TASK DESCRIPTION: Would you output all the entries below without altering a word?

DATA LISTING:

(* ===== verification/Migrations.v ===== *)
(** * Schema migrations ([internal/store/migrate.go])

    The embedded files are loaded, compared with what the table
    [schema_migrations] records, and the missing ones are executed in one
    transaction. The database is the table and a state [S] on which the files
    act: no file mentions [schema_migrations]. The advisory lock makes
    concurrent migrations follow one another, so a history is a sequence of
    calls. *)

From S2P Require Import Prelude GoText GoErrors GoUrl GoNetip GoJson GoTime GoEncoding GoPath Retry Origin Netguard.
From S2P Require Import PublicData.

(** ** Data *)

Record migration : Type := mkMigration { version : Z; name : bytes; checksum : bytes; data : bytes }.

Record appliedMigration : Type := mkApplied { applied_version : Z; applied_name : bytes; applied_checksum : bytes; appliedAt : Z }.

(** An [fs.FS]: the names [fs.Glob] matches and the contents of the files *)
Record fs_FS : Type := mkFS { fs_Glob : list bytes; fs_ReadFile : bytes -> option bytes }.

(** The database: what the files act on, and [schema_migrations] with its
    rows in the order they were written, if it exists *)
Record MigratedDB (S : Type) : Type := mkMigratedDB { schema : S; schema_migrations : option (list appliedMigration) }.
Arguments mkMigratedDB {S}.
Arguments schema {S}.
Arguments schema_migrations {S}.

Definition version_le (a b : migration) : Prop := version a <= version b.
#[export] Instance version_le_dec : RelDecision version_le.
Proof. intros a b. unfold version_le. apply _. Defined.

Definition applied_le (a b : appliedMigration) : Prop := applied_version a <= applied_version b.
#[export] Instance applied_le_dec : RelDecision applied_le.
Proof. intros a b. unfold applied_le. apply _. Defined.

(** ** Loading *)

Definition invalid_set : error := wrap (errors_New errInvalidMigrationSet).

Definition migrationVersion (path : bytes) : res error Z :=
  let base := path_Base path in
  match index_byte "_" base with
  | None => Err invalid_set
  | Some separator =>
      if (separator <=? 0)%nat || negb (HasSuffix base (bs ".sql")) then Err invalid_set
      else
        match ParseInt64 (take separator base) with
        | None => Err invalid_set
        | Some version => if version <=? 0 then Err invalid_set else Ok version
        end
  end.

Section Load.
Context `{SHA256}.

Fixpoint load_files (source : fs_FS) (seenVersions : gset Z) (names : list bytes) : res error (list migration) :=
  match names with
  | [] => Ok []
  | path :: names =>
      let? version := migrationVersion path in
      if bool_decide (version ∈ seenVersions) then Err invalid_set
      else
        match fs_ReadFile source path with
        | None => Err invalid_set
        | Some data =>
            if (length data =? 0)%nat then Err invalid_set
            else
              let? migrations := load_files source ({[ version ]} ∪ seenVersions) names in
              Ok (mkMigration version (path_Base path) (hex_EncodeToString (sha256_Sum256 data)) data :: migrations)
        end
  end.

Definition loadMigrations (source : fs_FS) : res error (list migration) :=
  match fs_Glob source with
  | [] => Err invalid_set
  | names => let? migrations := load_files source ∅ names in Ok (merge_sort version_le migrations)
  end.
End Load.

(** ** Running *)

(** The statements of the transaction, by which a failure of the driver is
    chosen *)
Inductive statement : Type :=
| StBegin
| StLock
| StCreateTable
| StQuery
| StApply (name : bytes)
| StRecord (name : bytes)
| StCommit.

SOLUTION TO THIS EXERCISE:
(* ===== verification/Migrations.v ===== *)
(** * Schema migrations ([internal/store/migrate.go])

    The embedded files are loaded, compared with what the table
    [schema_migrations] records, and the missing ones are executed in one
    transaction. The database is the table and a state [S] on which the files
    act: no file mentions [schema_migrations]. The advisory lock makes
    concurrent migrations follow one another, so a history is a sequence of
    calls. *)

From S2P Require Import Prelude GoText GoErrors GoUrl GoNetip GoJson GoTime GoEncoding GoPath Retry Origin Netguard.
From S2P Require Import PublicData.

(** ** Data *)

Record migration : Type := mkMigration { version : Z; name : bytes; checksum : bytes; data : bytes }.

Record appliedMigration : Type := mkApplied { applied_version : Z; applied_name : bytes; applied_checksum : bytes; appliedAt : Z }.

(** An [fs.FS]: the names [fs.Glob] matches and the contents of the files *)
Record fs_FS : Type := mkFS { fs_Glob : list bytes; fs_ReadFile : bytes -> option bytes }.

(** The database: what the files act on, and [schema_migrations] with its
    rows in the order they were written, if it exists *)
Record MigratedDB (S : Type) : Type := mkMigratedDB { schema : S; schema_migrations : option (list appliedMigration) }.
Arguments mkMigratedDB {S}.
Arguments schema {S}.
Arguments schema_migrations {S}.

Definition version_le (a b : migration) : Prop := version a <= version b.
#[export] Instance version_le_dec : RelDecision version_le.
Proof. intros a b. unfold version_le. apply _. Defined.

Definition applied_le (a b : appliedMigration) : Prop := applied_version a <= applied_version b.
#[export] Instance applied_le_dec : RelDecision applied_le.
Proof. intros a b. unfold applied_le. apply _. Defined.

(** ** Loading *)

Definition invalid_set : error := wrap (errors_New errInvalidMigrationSet).

Definition migrationVersion (path : bytes) : res error Z :=
  let base := path_Base path in
  match index_byte "_" base with
  | None => Err invalid_set
  | Some separator =>
      if (separator <=? 0)%nat || negb (HasSuffix base (bs ".sql")) then Err invalid_set
      else
        match ParseInt64 (take separator base) with
        | None => Err invalid_set
        | Some version => if version <=? 0 then Err invalid_set else Ok version
        end
  end.

Section Load.
Context `{SHA256}.

Fixpoint load_files (source : fs_FS) (seenVersions : gset Z) (names : list bytes) : res error (list migration) :=
  match names with
  | [] => Ok []
  | path :: names =>
      let? version := migrationVersion path in
      if bool_decide (version ∈ seenVersions) then Err invalid_set
      else
        match fs_ReadFile source path with
        | None => Err invalid_set
        | Some data =>
            if (length data =? 0)%nat then Err invalid_set
            else
              let? migrations := load_files source ({[ version ]} ∪ seenVersions) names in
              Ok (mkMigration version (path_Base path) (hex_EncodeToString (sha256_Sum256 data)) data :: migrations)
        end
  end.

Definition loadMigrations (source : fs_FS) : res error (list migration) :=
  match fs_Glob source with
  | [] => Err invalid_set
  | names => let? migrations := load_files source ∅ names in Ok (merge_sort version_le migrations)
  end.
End Load.

(** ** Running *)

(** The statements of the transaction, by which a failure of the driver is
    chosen *)
Inductive statement : Type :=
| StBegin
| StLock
| StCreateTable
| StQuery
| StApply (name : bytes)
| StRecord (name : bytes)
| StCommit.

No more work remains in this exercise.